**Brief**
Retrieve each line that contains the word "right" from the entries below.

[Information given — start]

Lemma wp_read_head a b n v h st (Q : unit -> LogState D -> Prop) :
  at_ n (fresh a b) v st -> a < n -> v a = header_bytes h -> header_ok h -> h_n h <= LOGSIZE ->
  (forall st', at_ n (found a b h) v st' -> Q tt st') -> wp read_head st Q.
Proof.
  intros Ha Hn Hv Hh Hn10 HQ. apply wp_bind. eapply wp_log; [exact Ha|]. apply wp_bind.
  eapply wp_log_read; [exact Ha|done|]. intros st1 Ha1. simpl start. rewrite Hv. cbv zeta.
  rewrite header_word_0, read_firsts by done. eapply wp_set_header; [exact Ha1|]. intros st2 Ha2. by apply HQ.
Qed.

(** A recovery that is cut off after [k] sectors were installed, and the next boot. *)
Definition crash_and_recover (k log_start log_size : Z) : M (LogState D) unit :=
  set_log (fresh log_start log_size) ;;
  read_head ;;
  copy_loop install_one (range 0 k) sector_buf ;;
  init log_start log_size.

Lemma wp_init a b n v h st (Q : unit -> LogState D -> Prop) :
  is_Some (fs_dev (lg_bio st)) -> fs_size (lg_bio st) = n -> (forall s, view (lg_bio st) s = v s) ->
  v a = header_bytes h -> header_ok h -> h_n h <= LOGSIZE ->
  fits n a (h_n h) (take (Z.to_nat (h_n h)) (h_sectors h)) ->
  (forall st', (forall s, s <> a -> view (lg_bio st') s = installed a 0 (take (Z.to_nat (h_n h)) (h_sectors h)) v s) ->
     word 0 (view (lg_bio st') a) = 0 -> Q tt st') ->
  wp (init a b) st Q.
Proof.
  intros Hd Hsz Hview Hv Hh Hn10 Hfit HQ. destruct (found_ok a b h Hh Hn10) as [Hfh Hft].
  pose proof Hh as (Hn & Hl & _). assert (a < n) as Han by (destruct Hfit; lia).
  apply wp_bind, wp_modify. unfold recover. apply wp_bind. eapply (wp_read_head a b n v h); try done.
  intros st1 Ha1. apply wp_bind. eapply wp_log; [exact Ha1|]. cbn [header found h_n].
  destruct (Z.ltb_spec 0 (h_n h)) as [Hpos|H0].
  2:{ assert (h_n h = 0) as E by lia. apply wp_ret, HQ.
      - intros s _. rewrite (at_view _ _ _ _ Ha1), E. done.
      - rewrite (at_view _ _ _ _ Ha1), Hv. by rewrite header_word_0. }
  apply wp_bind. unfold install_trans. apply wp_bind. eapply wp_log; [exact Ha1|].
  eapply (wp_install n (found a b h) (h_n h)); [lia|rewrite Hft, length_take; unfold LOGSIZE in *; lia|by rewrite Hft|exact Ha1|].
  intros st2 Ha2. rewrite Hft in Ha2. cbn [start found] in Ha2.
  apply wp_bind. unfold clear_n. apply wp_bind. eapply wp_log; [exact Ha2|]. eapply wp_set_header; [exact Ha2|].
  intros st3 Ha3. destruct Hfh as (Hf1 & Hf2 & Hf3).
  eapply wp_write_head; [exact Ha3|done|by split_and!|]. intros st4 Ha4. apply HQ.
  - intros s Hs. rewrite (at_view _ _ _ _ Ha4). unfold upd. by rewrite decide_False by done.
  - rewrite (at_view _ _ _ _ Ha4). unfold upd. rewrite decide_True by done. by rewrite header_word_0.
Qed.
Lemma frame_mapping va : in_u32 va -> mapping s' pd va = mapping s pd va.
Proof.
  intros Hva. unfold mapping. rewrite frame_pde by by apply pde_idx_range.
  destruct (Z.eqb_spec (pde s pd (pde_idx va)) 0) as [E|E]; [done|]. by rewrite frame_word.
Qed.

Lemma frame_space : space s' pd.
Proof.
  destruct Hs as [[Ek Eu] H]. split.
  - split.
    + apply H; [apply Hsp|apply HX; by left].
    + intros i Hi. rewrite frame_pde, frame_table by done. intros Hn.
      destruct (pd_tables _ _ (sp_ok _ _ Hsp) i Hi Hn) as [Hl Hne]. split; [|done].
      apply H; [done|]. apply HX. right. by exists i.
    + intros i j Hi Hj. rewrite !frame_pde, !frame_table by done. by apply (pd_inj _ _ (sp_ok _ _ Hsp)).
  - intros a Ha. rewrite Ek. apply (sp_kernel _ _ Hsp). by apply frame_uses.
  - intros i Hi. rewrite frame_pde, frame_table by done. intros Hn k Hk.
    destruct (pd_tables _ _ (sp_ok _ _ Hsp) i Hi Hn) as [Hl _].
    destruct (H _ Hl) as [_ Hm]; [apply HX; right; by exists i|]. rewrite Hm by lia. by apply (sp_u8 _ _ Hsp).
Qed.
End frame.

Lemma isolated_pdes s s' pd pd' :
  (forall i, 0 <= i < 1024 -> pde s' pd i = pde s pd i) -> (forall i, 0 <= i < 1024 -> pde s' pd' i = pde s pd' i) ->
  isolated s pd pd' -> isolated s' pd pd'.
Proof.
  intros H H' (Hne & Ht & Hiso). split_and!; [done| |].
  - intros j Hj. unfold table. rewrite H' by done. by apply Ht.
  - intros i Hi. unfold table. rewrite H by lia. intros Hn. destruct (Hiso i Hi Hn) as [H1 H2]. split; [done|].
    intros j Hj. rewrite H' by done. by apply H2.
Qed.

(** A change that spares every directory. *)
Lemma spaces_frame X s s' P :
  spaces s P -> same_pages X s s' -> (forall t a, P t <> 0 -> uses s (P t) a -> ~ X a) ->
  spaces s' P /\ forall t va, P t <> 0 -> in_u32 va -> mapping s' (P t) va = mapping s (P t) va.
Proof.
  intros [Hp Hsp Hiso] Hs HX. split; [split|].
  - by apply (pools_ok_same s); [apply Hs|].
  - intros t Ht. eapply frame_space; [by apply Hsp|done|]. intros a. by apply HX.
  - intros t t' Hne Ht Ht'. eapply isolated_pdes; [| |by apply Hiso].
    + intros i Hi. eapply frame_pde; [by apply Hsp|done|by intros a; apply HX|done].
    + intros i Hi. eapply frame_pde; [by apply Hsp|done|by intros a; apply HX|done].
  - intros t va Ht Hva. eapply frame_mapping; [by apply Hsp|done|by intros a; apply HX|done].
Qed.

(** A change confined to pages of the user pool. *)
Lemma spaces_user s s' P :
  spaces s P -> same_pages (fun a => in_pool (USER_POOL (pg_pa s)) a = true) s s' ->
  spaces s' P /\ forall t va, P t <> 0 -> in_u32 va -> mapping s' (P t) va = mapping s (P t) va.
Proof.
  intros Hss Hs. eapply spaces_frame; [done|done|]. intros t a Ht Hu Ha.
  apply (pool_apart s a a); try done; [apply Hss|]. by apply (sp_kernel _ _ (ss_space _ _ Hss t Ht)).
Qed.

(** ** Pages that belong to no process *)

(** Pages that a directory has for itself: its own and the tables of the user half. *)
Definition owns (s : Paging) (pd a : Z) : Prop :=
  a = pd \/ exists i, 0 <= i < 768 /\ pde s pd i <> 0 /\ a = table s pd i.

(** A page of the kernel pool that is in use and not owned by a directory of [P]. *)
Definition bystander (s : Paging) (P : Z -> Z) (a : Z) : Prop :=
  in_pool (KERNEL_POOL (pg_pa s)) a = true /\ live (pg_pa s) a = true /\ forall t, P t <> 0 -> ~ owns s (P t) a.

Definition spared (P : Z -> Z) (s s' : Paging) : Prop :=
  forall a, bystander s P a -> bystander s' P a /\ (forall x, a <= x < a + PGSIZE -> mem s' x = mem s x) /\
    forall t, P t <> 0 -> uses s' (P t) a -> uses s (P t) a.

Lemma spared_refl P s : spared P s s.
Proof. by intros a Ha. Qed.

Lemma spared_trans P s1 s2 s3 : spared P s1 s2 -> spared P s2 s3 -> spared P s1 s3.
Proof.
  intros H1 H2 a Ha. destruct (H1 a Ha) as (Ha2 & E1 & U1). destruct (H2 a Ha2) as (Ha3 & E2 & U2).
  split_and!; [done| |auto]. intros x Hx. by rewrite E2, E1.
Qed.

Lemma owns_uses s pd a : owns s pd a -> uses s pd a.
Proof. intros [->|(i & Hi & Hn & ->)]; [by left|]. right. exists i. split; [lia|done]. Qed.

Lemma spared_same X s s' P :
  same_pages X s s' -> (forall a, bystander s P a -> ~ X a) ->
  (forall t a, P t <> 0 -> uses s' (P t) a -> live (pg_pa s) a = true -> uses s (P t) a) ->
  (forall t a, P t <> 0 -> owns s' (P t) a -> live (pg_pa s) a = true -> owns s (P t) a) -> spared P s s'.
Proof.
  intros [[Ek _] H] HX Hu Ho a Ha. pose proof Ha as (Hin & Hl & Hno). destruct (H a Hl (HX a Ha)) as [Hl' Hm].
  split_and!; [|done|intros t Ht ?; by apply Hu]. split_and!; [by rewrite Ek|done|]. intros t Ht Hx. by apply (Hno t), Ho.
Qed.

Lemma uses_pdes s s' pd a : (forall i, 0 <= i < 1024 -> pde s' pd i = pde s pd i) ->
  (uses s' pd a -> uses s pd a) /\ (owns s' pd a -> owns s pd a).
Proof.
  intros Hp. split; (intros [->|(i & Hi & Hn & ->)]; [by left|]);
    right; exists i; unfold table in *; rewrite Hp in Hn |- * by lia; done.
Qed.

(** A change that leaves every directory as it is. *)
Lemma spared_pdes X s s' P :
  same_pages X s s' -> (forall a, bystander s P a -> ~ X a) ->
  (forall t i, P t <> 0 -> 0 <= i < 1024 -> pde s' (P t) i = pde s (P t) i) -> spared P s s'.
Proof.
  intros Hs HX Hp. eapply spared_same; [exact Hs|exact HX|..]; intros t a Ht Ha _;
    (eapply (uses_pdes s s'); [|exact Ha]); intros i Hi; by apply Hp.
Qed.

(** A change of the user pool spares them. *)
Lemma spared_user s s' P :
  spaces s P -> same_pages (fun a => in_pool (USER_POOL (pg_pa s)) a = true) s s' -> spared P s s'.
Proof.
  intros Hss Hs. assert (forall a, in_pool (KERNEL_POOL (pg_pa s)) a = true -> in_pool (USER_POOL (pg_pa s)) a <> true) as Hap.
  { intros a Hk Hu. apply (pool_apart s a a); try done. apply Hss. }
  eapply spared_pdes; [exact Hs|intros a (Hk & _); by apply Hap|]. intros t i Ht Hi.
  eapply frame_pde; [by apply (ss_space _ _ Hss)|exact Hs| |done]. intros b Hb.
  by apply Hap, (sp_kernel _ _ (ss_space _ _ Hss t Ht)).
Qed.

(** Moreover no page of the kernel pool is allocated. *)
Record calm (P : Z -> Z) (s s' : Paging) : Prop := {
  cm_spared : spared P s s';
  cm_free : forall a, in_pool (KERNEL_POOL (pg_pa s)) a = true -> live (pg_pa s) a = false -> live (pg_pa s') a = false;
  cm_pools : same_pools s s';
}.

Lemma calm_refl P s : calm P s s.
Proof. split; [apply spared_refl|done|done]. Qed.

[Information given — finish]

**Reply to the task**
      apply H; [done|]. apply HX. right. by exists i.
    destruct (H _ Hl) as [_ Hm]; [apply HX; right; by exists i|]. rewrite Hm by lia. by apply (sp_u8 _ _ Hsp).
Proof. intros [->|(i & Hi & Hn & ->)]; [by left|]. right. exists i. split; [lia|done]. Qed.
    right; exists i; unfold table in *; rewrite Hp in Hn |- * by lia; done.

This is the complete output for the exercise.